[EXTRACTED DATA — start]

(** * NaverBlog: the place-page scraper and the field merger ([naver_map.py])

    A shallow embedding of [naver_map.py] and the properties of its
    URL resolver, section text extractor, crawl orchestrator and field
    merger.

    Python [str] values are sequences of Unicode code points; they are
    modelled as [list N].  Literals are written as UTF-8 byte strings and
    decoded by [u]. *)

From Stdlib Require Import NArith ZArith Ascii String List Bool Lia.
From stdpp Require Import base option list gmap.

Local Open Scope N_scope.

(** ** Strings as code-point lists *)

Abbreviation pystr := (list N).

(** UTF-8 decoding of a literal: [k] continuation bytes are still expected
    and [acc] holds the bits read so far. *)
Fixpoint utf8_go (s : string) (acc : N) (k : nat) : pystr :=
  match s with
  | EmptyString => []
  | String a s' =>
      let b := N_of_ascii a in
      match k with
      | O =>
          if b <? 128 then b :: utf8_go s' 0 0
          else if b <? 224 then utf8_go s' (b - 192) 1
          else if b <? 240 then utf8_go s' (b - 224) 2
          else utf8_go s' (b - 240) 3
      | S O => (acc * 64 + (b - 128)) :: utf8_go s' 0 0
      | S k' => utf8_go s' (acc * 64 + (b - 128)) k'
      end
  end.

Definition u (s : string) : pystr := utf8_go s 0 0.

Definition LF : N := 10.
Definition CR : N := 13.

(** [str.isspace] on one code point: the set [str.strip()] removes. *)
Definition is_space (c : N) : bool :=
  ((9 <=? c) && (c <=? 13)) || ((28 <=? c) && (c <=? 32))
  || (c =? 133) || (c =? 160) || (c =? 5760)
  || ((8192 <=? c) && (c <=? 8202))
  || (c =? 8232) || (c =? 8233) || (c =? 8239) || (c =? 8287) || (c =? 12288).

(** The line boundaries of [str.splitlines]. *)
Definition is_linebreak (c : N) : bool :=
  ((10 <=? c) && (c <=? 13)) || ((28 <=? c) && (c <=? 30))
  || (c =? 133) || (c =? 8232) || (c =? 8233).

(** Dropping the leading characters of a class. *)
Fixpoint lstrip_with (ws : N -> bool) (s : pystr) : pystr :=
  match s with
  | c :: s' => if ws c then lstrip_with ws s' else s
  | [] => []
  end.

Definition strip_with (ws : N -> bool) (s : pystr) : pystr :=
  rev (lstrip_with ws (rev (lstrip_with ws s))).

[EXTRACTED DATA — finish]

--- DIRECTIONS ---
Reproducing the whole listing above is not the task. Copy exactly only the lines from the one with "else if b <? 240" to the one with "Definition CR : N := 13.", both kept.

--- TASK RESPONSE ---
          else if b <? 240 then utf8_go s' (b - 224) 2
          else utf8_go s' (b - 240) 3
      | S O => (acc * 64 + (b - 128)) :: utf8_go s' 0 0
      | S k' => utf8_go s' (acc * 64 + (b - 128)) k'
      end
  end.

Definition u (s : string) : pystr := utf8_go s 0 0.

Definition LF : N := 10.
Definition CR : N := 13.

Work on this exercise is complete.